The waterlogged lovers at the center of Christian Petzold’s siren song Undine (2020) are constantly colliding and parting, throwing their arms around each other or being ripped apart. Reunification, both human and urban, undergirds the urgent, impossible romance between Christoph (Franz Rogowski) and Undine (Paula Beer). He is an industrial diver (“I’m usually underwater,” he introduces himself); she is a city historian in Berlin’s Köllnischer Park, on the bank of the river Spree, regaling the history of Berlin—from mysterious origins to post-war rebirth—to groups of international tourists. As her name would suggest, she may also be a water nymph, searching for mortal love, fated to kill any man who abandons her. Upon their first meeting, a nearby fishtank bursts with intensity. “Could this be just the beginning?” Liz Phair once sang, “We’re already wet and we’re gonna go swimming.”

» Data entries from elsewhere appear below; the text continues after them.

(* ===== verification/ClientFactory.v ===== *)
(** * The client factory (internal/aws/clientfactory/factory.go)

    [New] loads every credential source once; [ForTarget] makes the clients of a target from the
    configuration of its source, behind the role it assumes.  The SDK is an argument: how it loads
    a configuration, its credential providers, and the clients it makes; so are the token buckets
    of golang.org/x/time/rate and the environment. *)

From S2P Require Import Prelude GoStrings GoRegexp GoFloat GoTime Errors Effects Pagination.
From S2P Require Import Collectors Config Validation ValidationSpec Retry Verifier.
Local Open Scope string_scope.
Local Open Scope list_scope.

Section Factory.
(** The world of the limiters, and the credential providers of the SDK. *)
Context {W P : Type} `{World W, RetryWorld W}.

(** [aws.Config]: the fields the source sets. *)
Record SDKConfig := mkSDKConfig {
  sdk_Region : string; sdk_HTTPTimeout : Duration; sdk_Credentials : P; sdk_Retryer : Retryer W
}.

(** [config.LoadOptions]; what no option sets is left to the SDK. *)
Record LoadOptions := mkLoadOptions {
  lo_Region : string; lo_HTTPTimeout : Duration; lo_Retryer : Retryer W; lo_Profile : option string;
  lo_Credentials : option P
}.

(** A service client: its configuration and what the option function of the constructor set; a
    nil retryer or endpoint is left to the SDK. *)
Record ServiceClient := mkServiceClient {
  sc_Config : SDKConfig; sc_Retryer : option (Retryer W); sc_AppID : string;
  sc_BaseEndpoint : option string
}.

(** [stscreds.AssumeRoleOptions]. *)
Record AssumeRoleOptions := mkAssumeRoleOptions { ExternalID : string; RoleSessionName : string }.

(** The SDK; [sdk_AssumeRole_call] is the call of an STS client, of its input and output.  The
    first argument of [NewLimiter] is the address of the bucket: two buckets are not one. *)
Context {Input Output : Type}.

Record SDK := mkSDK {
  NewStandard : StandardOptions -> Retryer W;
  LoadDefaultConfig : LoadOptions -> res SDKConfig;
  AnonymousCredentials : P;
  NewStaticCredentialsProvider : string -> string -> string -> P;
  NewCredentialsCache : P -> P;
  sdk_AssumeRole_call : ServiceClient -> Input -> io W Output;
  NewAssumeRoleProvider : (Input -> io W Output) -> string -> AssumeRoleOptions -> P;
  NewLimiter : nat -> float64 -> Z -> io W unit
}.

Context (sdk : SDK) (LookupEnv : string -> option string).

(** [os.Getenv]. *)
Definition Getenv (name : string) : string := default "" (LookupEnv name).

(** ** Sources *)

Record Factory := mkFactory {
  sources : gmap string SDKConfig; sourceErrors : gmap string error; fac_config : AWSConfig;
  fac_global : Limiter W
}.

Definition commonOptions (value : AWSConfig) : LoadOptions :=
  mkLoadOptions (aws_Region value) (RequestTimeout value) (NewRetryer (NewStandard sdk) (Retry value)) None None.

Definition with_profile (profile : string) (options : LoadOptions) : LoadOptions :=
  mkLoadOptions (lo_Region options) (lo_HTTPTimeout options) (lo_Retryer options) (Some profile)
    (lo_Credentials options).

Definition fallback (value : AWSConfig) : SDKConfig :=
  mkSDKConfig (aws_Region value) (RequestTimeout value) (AnonymousCredentials sdk)
    (NewRetryer (NewStandard sdk) (Retry value)).

Definition with_credentials (credentials : P) (base : SDKConfig) : SDKConfig :=
  mkSDKConfig (sdk_Region base) (sdk_HTTPTimeout base) credentials (sdk_Retryer base).

(** One iteration over the sources: the configuration, and the error recorded with it. *)
Definition load_source (value : AWSConfig) (source : CredentialSourceConfig) : SDKConfig * option error :=
  let load (options : LoadOptions) :=
    match LoadDefaultConfig sdk options with
    | Ok base => (base, None)
    | Err err => (fallback value, Some err)
    end in
  if bool_decide (src_Type source = CredentialSourceProfile)
  then load (with_profile (src_Profile source) (commonOptions value))
  else if bool_decide (src_Type source = CredentialSourceStaticEnv)
  then (with_credentials (NewCredentialsCache sdk (NewStaticCredentialsProvider sdk
          (Getenv (AccessKeyIDEnv source)) (Getenv (SecretAccessKeyEnv source))
          (Getenv (SessionTokenEnv source)))) (fallback value), None)
  else if bool_decide (src_Type source = CredentialSourceDefaultChain)
  then load (commonOptions value)
  else (fallback value, Some (ErrorString "unsupported credential source type")).

(** [New]: a range over the sources, each of which sets only its own entries.  The error is
    always nil. *)
Definition factory_New (range : list (string * CredentialSourceConfig)) (value : AWSConfig) (address : nat) :
    Factory :=
  let '(sources, sourceErrors) :=
    fold_left (fun '(sources, sourceErrors) '(name, source) =>
      let '(base, err) := load_source value source in
      (<[ name := base ]> sources,
       match err with Some err => <[ name := err ]> sourceErrors | None => sourceErrors end))
      range (∅, ∅) in
  mkFactory sources sourceErrors value
    (Some (NewLimiter sdk address (GlobalRequestsPerSecond (RateLimit value)) (GlobalBurst (RateLimit value)))).

(** [ValidateSources], in the order of a range over the sources. *)
Fixpoint source_errors (factory : Factory) (range : list (string * CredentialSourceConfig)) : res unit :=
  match range with
  | [] => Ok tt
  | (name, _) :: range =>
      match sourceErrors factory !! name with
      | Some err => Err (Wrapped "load AWS credential source" err)
      | None => source_errors factory range
      end
  end.

Definition ValidateSources (factory : option Factory) (range : list (string * CredentialSourceConfig)) :
    res unit :=
  match factory with
  | None => Err (ErrorString "invalid AWS client factory")
  | Some factory => source_errors factory range
  end.

(** ** Clients of a target *)

Definition retry_operations : list string :=
  ["AssumeRole"; "GetCallerIdentity"; "GetCostAndUsage"; "GetCostForecast"; "ListAccounts";
   "DescribeOrganization"; "DescribeBudgets"; "GetSavingsPlansUtilization"; "GetSavingsPlansCoverage";
   "GetReservationUtilization"; "GetReservationCoverage"; "GetAnomalies"; "StartQueryExecution";
   "GetQueryExecution"; "GetQueryResults"; "StopQueryExecution"].

(** The verifier of a target: [unavailableVerifier], or a shared one with the client and the
    credentials it looks at. *)
Inductive VerifierOf :=
| Unavailable (cause : error)
| Verifying (verifier : targetVerifier) (client : ServiceClient) (credentials : P).

(** The error that an [unavailableVerifier] answers with is itself. *)
Definition unavailable_Verify (cause : error) : res unit := Err (UnavailableSource cause).

Record TargetClients := mkTargetClients {
  tc_CostExplorer : ServiceClient; tc_Athena : ServiceClient; tc_Organizations : ServiceClient;
  tc_Budgets : ServiceClient; tc_Retryer : string -> option (Retryer W); tc_Verifier : VerifierOf
}.
(* ===== verification/StandaloneClient.v ===== *)
(** * The single-source Cost Explorer client (internal/aws/costexplorer/client.go)

    [New] and [newSDKConfig] over the SDK of ClientFactory, and how the client relates to the one
    the factory makes of the same source. *)

From S2P Require Import Prelude GoStrings GoRegexp GoFloat GoTime Errors Effects Config Retry ClientFactory.
Local Open Scope string_scope.
Local Open Scope list_scope.

Section Standalone.
Context {W P Input Output : Type} `{World W, RetryWorld W}.
Context (sdk : SDK W P Input Output) (LookupEnv : string -> option string).

Definition with_provider (provider : P) (options : LoadOptions W P) : LoadOptions W P :=
  mkLoadOptions (lo_Region options) (lo_HTTPTimeout options) (lo_Retryer options) (lo_Profile options)
    (Some provider).

(** The option a source appends: a source of another type leaves the default chain. *)
Definition source_option (options : LoadOptions W P) (source : CredentialSourceConfig) : LoadOptions W P :=
  if bool_decide (src_Type source = CredentialSourceProfile) then with_profile (src_Profile source) options
  else if bool_decide (src_Type source = CredentialSourceStaticEnv)
  then with_provider (NewStaticCredentialsProvider sdk (Getenv LookupEnv (AccessKeyIDEnv source))
         (Getenv LookupEnv (SecretAccessKeyEnv source)) (Getenv LookupEnv (SessionTokenEnv source))) options
  else options.

(** [range] lists the sources. *)
Definition newSDKConfig (range : list (string * CredentialSourceConfig)) (value : AWSConfig) : res (SDKConfig W P) :=
  fail_if (1 <? length range)%nat
    with_ ErrorString "standalone Cost Explorer client requires exactly one credential source" ;;
  LoadDefaultConfig sdk (fold_left source_option (map snd range) (commonOptions sdk value)).

Definition costexplorer_New (range : list (string * CredentialSourceConfig)) (value : AWSConfig) :
    res (ServiceClient W P) :=
  match newSDKConfig range value with
  | Err err => Err (Wrapped "load AWS SDK config" err)
  | Ok sdkConfig =>
      Ok (mkServiceClient sdkConfig None "aws-cost-exporter" (base_endpoint (ep_CostExplorer (Endpoints value))))
  end.

(** A client is made only of at most one source: with none, of the default chain; with one, of
    the configuration the factory loads for it, except that static credentials are not behind
    the factory's cache. *)
Lemma costexplorer_New_source range value client :
  costexplorer_New range value = Ok client ->
  match range with
  | [] => LoadDefaultConfig sdk (commonOptions sdk value) = Ok (sc_Config client)
  | [(name, source)] =>
      src_Type source = CredentialSourceStaticEnv \/
      src_Type source = CredentialSourceProfile /\
        load_source sdk LookupEnv value source = (sc_Config client, None) \/
      src_Type source <> CredentialSourceProfile /\
        LoadDefaultConfig sdk (commonOptions sdk value) = Ok (sc_Config client)
  | _ => False
  end.
Proof.
  unfold costexplorer_New, newSDKConfig.
  destruct range as [|[name source] [|? ?]]; cbn [guard_err length Nat.ltb Nat.leb map fold_left snd]; [| |done].
  - by destruct (LoadDefaultConfig _ _); intros [= <-].
  - unfold source_option, load_source. destruct (decide (src_Type source = CredentialSourceProfile)) as [Hp|Hp].
    + rewrite (bool_decide_true _ Hp). destruct (LoadDefaultConfig _ _); intros [= <-]. by right; left.
    + rewrite (bool_decide_false _ Hp). case_bool_decide as Hs; [by left|].
      destruct (LoadDefaultConfig _ _); intros [= <-]. by right; right.
Qed.
End Standalone.
(** Readiness looks at nothing but the last successes and the two limits. *)
Lemma readiness_ext store store' now required :
  freshnessTTL store' = freshnessTTL store -> staleAfter store' = staleAfter store ->
  (forall id, id ∈ required -> last_success store' id = last_success store id) ->
  readiness (Store_Load now store') required = readiness (Store_Load now store) required.
Proof.
  intros Ht Hs. induction required as [|id required IH]; intros Hl; [done|].
  rewrite !readiness_cons, (Hl id) by (by left). unfold freshness. rewrite Ht, Hs, IH by set_solver. done.
Qed.

Lemma last_success_failure now store id r store' :
  RecordFailure now store id = (r, store') -> forall id', last_success store' id' = last_success store id'.
Proof.
  intros [(_ & _ & ->)|(_ & _ & ->)]%RecordFailure_cases id'; [done|]. unfold last_success.
  cbn [current set_current statuses]. destruct (decide (id' = id)) as [->|Hne].
  - rewrite lookup_insert_eq. by destruct (statuses (current store) !! id).
  - by rewrite lookup_insert_ne.
Qed.

Lemma last_success_publish range now store id partial store' :
  Publish range now store id partial = (Ok tt, store') ->
  forall id', last_success store' id' = if decide (id' = id) then now else last_success store id'.
Proof.
  intros [(e & [=] & _)|(_ & _ & _ & merged & _ & ->)]%Publish_cases id'. unfold last_success.
  cbn [current set_current statuses]. rewrite refresh_series_lookup. destruct (decide (id' = id)) as [->|Hne].
  - by rewrite !lookup_insert_eq.
  - rewrite !lookup_insert_ne by done.
    destruct (parts (current store) !! id'), (statuses (current store) !! id'); done.
Qed.

Lemma store_limits store r store' :
  (exists now id, RecordFailure now store id = (r, store')) \/
  (exists range now id partial, Publish range now store id partial = (r, store')) ->
  freshnessTTL store' = freshnessTTL store /\ staleAfter store' = staleAfter store.
Proof.
  intros [(now & id & [(_ & _ & ->)|(_ & _ & ->)]%RecordFailure_cases)|
    (range & now & id & partial & [(e & _ & ->)|(_ & _ & _ & merged & _ & ->)]%Publish_cases)]; done.
Qed.
(** The database, the table, the tag columns and the text that follows them. *)
Definition parse_query (reference : Time) (bases : list Basis) (tags : bool) (s : string) :
    option (string * string * list CURTagColumn * string) :=
  s ← after (query_head +++ (if tags then ", tag_values.tag_key, tag_values.tag_value" else "") +++ " FROM ") s;
  '(database, s) ← lex_quoted double_quote s;
  s ← after "." s;
  '(table, s) ← lex_quoted double_quote s;
  s ← after (" CROSS JOIN UNNEST(ARRAY[" +++ join ", " (amount_rows bases (query_windows reference)) +++
             "]) AS expanded(window, cost_basis, amount)") s;
  if tags then
    s ← after " CROSS JOIN UNNEST(ARRAY[" s;
    '(columns, s) ← parse_tag_rows (String.length s) s;
    s ← after "]) AS tag_values(tag_key, tag_value)" s;
    Some (database, table, columns, s)
  else Some (database, table, [], s).

Lemma append_cons c (a b : string) : String.app (String c a) b = String c (a +++ b).
Proof. done. Qed.

Lemma append_nil (b : string) : String.app EmptyString b = b.
Proof. done. Qed.

Lemma append_assoc (a b c : string) : String.app (String.app a b) c = (a +++ (b +++ c)).
Proof. apply bytes_inj. by rewrite !bytes_app, app_assoc. Qed.

Lemma after_app p s : after p (p +++ s) = Some s.
Proof.
  unfold after. rewrite bytes_app, (proj2 (strip_some (bytes p) _ (bytes s)) eq_refl). simpl.
  by rewrite of_bytes_bytes.
Qed.

Definition starts_with (q : ascii) (s : string) : bool :=
  match s with EmptyString => false | String c _ => bool_decide (c = q) end.

Lemma lex_body_quote q v rest :
  starts_with q rest = false -> lex_body q (double_byte q v +++ String q rest) = Some (v, rest).
Proof.
  intros Hrest. induction v as [|c v IH]; cbn [double_byte].
  - rewrite append_nil. cbn [lex_body]. rewrite bool_decide_true by done. destruct rest as [|d rest]; [done|]. simpl in Hrest.
    by rewrite Hrest.
  - case_bool_decide as Hc; rewrite !append_cons; cbn [lex_body].
    + rewrite !bool_decide_true by done. rewrite IH. simpl. by subst.
    + rewrite bool_decide_false by done. by rewrite IH.
Qed.

Lemma quote_with_app q v rest s : (quote_with q v rest +++ s) = quote_with q v (rest +++ s).
Proof. unfold quote_with. by rewrite append_cons, append_assoc, append_cons. Qed.

Lemma lex_quoted_quote q v rest :
  starts_with q rest = false -> lex_quoted q (quote_with q v rest) = Some (v, rest).
Proof.
  intros Hrest. unfold quote_with, lex_quoted. rewrite bool_decide_true by done.
  by apply lex_body_quote.
Qed.

Lemma quoteIdentifier_app v s : (quoteIdentifier v +++ s) = quote_with double_quote v s.
Proof. unfold quoteIdentifier. by rewrite quote_with_app, append_nil. Qed.

Lemma after_prefix p p' s : after (p +++ p') (p +++ s) = after p' s.
Proof.
  unfold after. f_equal. rewrite !bytes_app.
  destruct (strip (bytes p') (bytes s)) as [l|] eqn:E.
  - apply strip_some in E as ->. apply strip_some. by rewrite app_assoc.
  - destruct (strip _ (bytes p ++ bytes s)) as [l|] eqn:E'; [|done]. exfalso.
    apply strip_some in E'. rewrite <- app_assoc in E'. apply app_inv_head in E'.
    rewrite E' in E. by rewrite (proj2 (strip_some (bytes p') _ l) eq_refl) in E.
Qed.

(** One step of a reader: the text it expects is there. *)
Ltac read_text :=
  first [rewrite after_prefix | rewrite after_app | rewrite lex_quoted_quote by done | rewrite quote_with_app
        | rewrite quoteIdentifier_app | rewrite append_assoc]; cbn [mbind option_bind].

(** A tag key and its column are read back whatever bytes they hold. *)
Lemma parse_tag_row_app tag s : parse_tag_row (tag_row tag +++ s) = Some (tag, s).
Proof. unfold parse_tag_row, tag_row. repeat read_text. by destruct tag. Qed.

Lemma parse_tag_rows_app fuel tag tags s :
  length (tag :: tags) <= fuel -> after ", " s = None ->
  parse_tag_rows fuel (join ", " (map tag_row (tag :: tags)) +++ s) = Some (tag :: tags, s).
Proof.
  intros Hfuel Hs. revert fuel tag Hfuel.
  induction tags as [|tag' tags IH]; intros [|fuel] tag Hfuel; simpl in Hfuel; try lia; cbn [parse_tag_rows].
  - cbn [map join]. rewrite parse_tag_row_app. cbn [mbind option_bind]. by rewrite Hs.
  - replace (join ", " (map tag_row (tag :: tag' :: tags))) with
      (tag_row tag +++ (", " +++ join ", " (map tag_row (tag' :: tags)))) by done.
    rewrite !append_assoc, parse_tag_row_app. cbn [mbind option_bind].
    rewrite after_app. cbn [mbind option_bind]. rewrite IH by (simpl; lia). done.
Qed.

Lemma length_append (a b : string) : String.length (a +++ b) = String.length a + String.length b.
Proof. induction a as [|c a IH]; [done|]. rewrite append_cons. simpl. by rewrite IH. Qed.

Lemma join_rows_length tags s :
  length tags <= String.length (join ", " (map tag_row tags) +++ s).
Proof.
  rewrite length_append. induction tags as [|tag [|tag' tags] IH]; simpl; [lia| |].
  - unfold tag_row. rewrite length_append. simpl. lia.
  - cbn [map join length] in IH |- *. rewrite !length_append. simpl in *. lia.
Qed.
(* ===== verification/Athena.v ===== *)
(** * The Athena reader (internal/aws/athena)

    One CUR query: start it, poll its state until it ends or its deadline passes, stop it when it
    is abandoned, read its result pages, and map the rows.  The calls of the SDK client are
    arguments, as are the deadline context and the poll timer. *)

From S2P Require Import Prelude GoStrings GoFloat GoTime Errors Effects Pagination Domain Snapshot.
From S2P Require Import Ports PromClient Metrics Cardinality Collectors FamilyCollectors Config AthenaQuery.
Local Open Scope string_scope.
Local Open Scope list_scope.

(** ** Query states (execution.go) *)

Inductive QueryState :=
| QueryQueued | QueryRunning | QuerySucceeded | QueryFailed | QueryCancelled | QueryUnknown.

#[export] Instance QueryState_eq_dec : EqDecision QueryState.
Proof. solve_decision. Defined.

Definition QueryState_string (s : QueryState) : string :=
  match s with
  | QueryQueued => "queued" | QueryRunning => "running" | QuerySucceeded => "succeeded"
  | QueryFailed => "failed" | QueryCancelled => "cancelled" | QueryUnknown => "unknown"
  end.

Definition mapQueryState (value : string) : QueryState :=
  if bool_decide (value = "QUEUED") then QueryQueued
  else if bool_decide (value = "RUNNING") then QueryRunning
  else if bool_decide (value = "SUCCEEDED") then QuerySucceeded
  else if bool_decide (value = "FAILED") then QueryFailed
  else if bool_decide (value = "CANCELLED") then QueryCancelled
  else QueryUnknown.

(** ** SDK types *)

Record StartQueryExecutionInput := mkStartInput {
  QueryString : string; WorkGroup : string; ctx_Database : string; OutputLocation : string
}.
(** [QueryExecutionId] of an output that may be nil. *)
Record StartQueryExecutionOutput := mkStartOutput { QueryExecutionId : option string }.
Record QueryExecutionInfo := mkExecution { exec_Status : option string }.
Record GetQueryExecutionOutput := mkExecutionOutput { QueryExecution : option QueryExecutionInfo }.
Record ColumnInfo := mkColumn { column_Name : option string; column_Type : option string }.
Definition Row : Type := list (option string).
Record ResultSet := mkResultSet { ResultSetMetadata : option (list ColumnInfo); Rows : list Row }.
Record GetQueryResultsOutput := mkResults { rs_ResultSet : option ResultSet; rs_NextToken : option string }.

(** The context of a call: the query's, with its deadline, or the one a stop is sent under, which
    the cancellation of the collector does not reach. *)
Inductive CallContext := query_ctx (deadline : Time) | stop_ctx (deadline : Time).

(** ** Rows *)

Definition costColumns : list string := ["window"; "currency"; "cost_basis"; "amount"].
Definition tagColumns : list string :=
  ["window"; "currency"; "cost_basis"; "amount"; "tag_key"; "tag_value"].

Definition numeric_types : list string :=
  ["decimal"; "double"; "float"; "real"; "bigint"; "integer"; "smallint"; "tinyint"].

(** The loop over [metadata.ColumnInfo], [expected] running along. *)
Fixpoint check_columns (columns : list ColumnInfo) (expected : list string) : res unit :=
  match columns, expected with
  | column :: columns, name :: expected =>
      fail_if negb (bool_decide (ToString (column_Name column) = name)) with_ ErrorString "athena query returned unexpected result column" ;;
      let dataType := ToLower (ToString (column_Type column)) in
      if bool_decide (name = "amount") then
        fail_if negb (bool_decide (dataType ∈ numeric_types)) with_ ErrorString "athena amount column is not numeric" ;;
        check_columns columns expected
      else
        fail_if negb (bool_decide (dataType = "varchar")) with_ ErrorString "athena result column is not varchar" ;;
        check_columns columns expected
  | _, _ => Ok tt
  end.

Definition validateResultMetadata (metadata : option (list ColumnInfo)) (expected : list string) :
    res unit :=
  match metadata with
  | None => Err (ErrorString "athena query returned unexpected result metadata")
  | Some columns =>
      fail_if negb (bool_decide (length columns = length expected)) with_ ErrorString "athena query returned unexpected result metadata" ;;
      check_columns columns expected
  end.

Definition decodeRow (row : Row) (columns : nat) : res (list string) :=
  fail_if negb (bool_decide (length row = columns)) with_ ErrorString "athena result row has unexpected column count" ;;
  Ok (map ToString row).

Definition equalColumns (left right : list string) : bool := bool_decide (left = right).

(** The loop over the rows of one page. *)
Fixpoint add_rows (expected : list string) (maxRows : Z) (pageRows : list Row)
    (rows : list (list string)) : res (list (list string)) :=
  match pageRows with
  | [] => Ok rows
  | row :: pageRows =>
      values ← decodeRow row (length expected);
      fail_if equalColumns values expected with_ ErrorString "athena query repeated its header" ;;
      let rows := rows ++ [values] in
      fail_if (maxRows <? Z.of_nat (length rows))%Z with_ ErrorString "athena result row limit exceeded" ;;
      add_rows expected maxRows pageRows rows
  end.

Definition page_rows (output : GetQueryResultsOutput) : list Row :=
  match rs_ResultSet output with Some result => Rows result | None => [] end.

(** One page: the first one carries the header row. *)
Definition add_page (expected : list string) (maxRows : Z) (first : bool)
    (output : GetQueryResultsOutput) (rows : list (list string)) : res (list (list string)) :=
  let pageRows := page_rows output in
  if first then
    match pageRows with
    | [] => Err (ErrorString "athena query returned no header row")
    | header :: pageRows =>
        match decodeRow header (length expected) with
        | Ok header =>
            fail_if negb (equalColumns header expected) with_ ErrorString "athena query returned an unexpected header" ;;
            add_rows expected maxRows pageRows rows
        | Err _ => Err (ErrorString "athena query returned an unexpected header")
        end
    end
  else add_rows expected maxRows pageRows rows.

(** The checks of a page before it is counted. *)
Definition check_page (expected : list string) (output : GetQueryResultsOutput) : res unit :=
  match rs_ResultSet output with
  | None => Err (ErrorString "athena query returned no result set")
  | Some result => validateResultMetadata (ResultSetMetadata result) expected
  end.

(** ** Mapping *)

Definition total_dimension : Dimension := mkDimension DimensionTotal "".

(** What both mappings read from a row. *)
Definition map_amount (row : list string) : res (Money * Basis * Window) :=
  match ParseFloat (nth 3 row "") with
  | None => Err (ErrorString "invalid amount")
  | Some amount =>
      money ← NewMoney amount (nth 1 row "");
      let basis := nth 2 row "" in
      fail_if negb (Basis_Valid basis) with_ ErrorString "unsupported CUR cost basis" ;;
      let window := nth 0 row "" in
      fail_if negb (bool_decide (window = WindowMonthToDate)) && negb (bool_decide (window = WindowDaily))
        with_ ErrorString "unsupported CUR window" ;;
      Ok (money, basis, window)
  end.

Definition map_cost_row (target : TargetID) (reference : Time) (row : list string) : res Cost :=
  fail_if negb (bool_decide (length row = length costColumns)) with_ ErrorString "athena cost row has unexpected column count" ;;
  '(money, basis, window) ← map_amount row;
  let period := if bool_decide (window = WindowMonthToDate) then MonthContaining reference
                else DayContaining reference in
  Ok (mkCost target ProviderCURAthena basis window period total_dimension money).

Borders—political, structural and elemental—and their liquidity define much of Petzold’s prolific output: the sea in Barbara (2012) and Yella (2007), as well as the safety afforded by visas in his anachronistic adaptation of Anna Segher’s Transit (2018). Undine traces the physical and spectral borders of Berlin in a lecture to the assembled visitors at her workplace, which houses several awe-inspiring miniatures of the city in an exhibition titled “Berliner Stadt-modelle.” A 1:1000 scale sprawl, constructed in 1990, shows plans for the city’s redevelopment, while a strikingly detailed and hand-painted 1:500 model makes tangible the GDR’s proposed plans for the East. There are gaps—buildings demolished or never built, public spaces constructed upon—and this haunted, temporally unmoored aspect of the city seems to play within the structure of Petzold’s narrative as some scenes of Undine and Christoph’s courtship seem missing, others erased. Petzold thankfully lets the scenes within the museum play out in full; Paula Beer is an excellent docent.

All of Petzold’s films come with an embedded bibliography, much like the essayistic work of his mentor and collaborator Harun Farocki. Literary and fine art works are mixed and matched with cinematic influences, most notably Carnival of Souls (in Yella), and Hitchcock, particularly Vertigo (in several others). Here, Petzold abandons remixing the iconography of classic film in favor of a German mythological romance from the early 1800s, perhaps explaining the more muted reception to the film by the cinephilic set. To this day I feel a swell or irritation recalling how unavoidable the word “minor” was in its reception, peppered haughtily into reviews and tweets.

Amidst a sea of citations and urban hauntology, it’s the bracing chemistry between Franz Rogowski and Paula Beer, often entwined in matching black leather jackets or submerged in lakes, that allows the film to maintain its humanity. Petzold seems particularly good at casting two beautiful people who appear convincingly hungry for each other for him to build a film around. Rogowski and Beer, themselves reunited from Transit, follow in the tradition of Nina Hoss and Ronald Zehrfeld in Phoenix (2014). Shafted by its peak-COVID release, the dense waters of Undine continue to cast an affective stir, a unique perspective of Berlin’s central Mitte, and an immediate desire to go swimming.

Undine screens tonight, March 16, at Film at Lincoln Center as part of the series “Christian Petzold in Person.”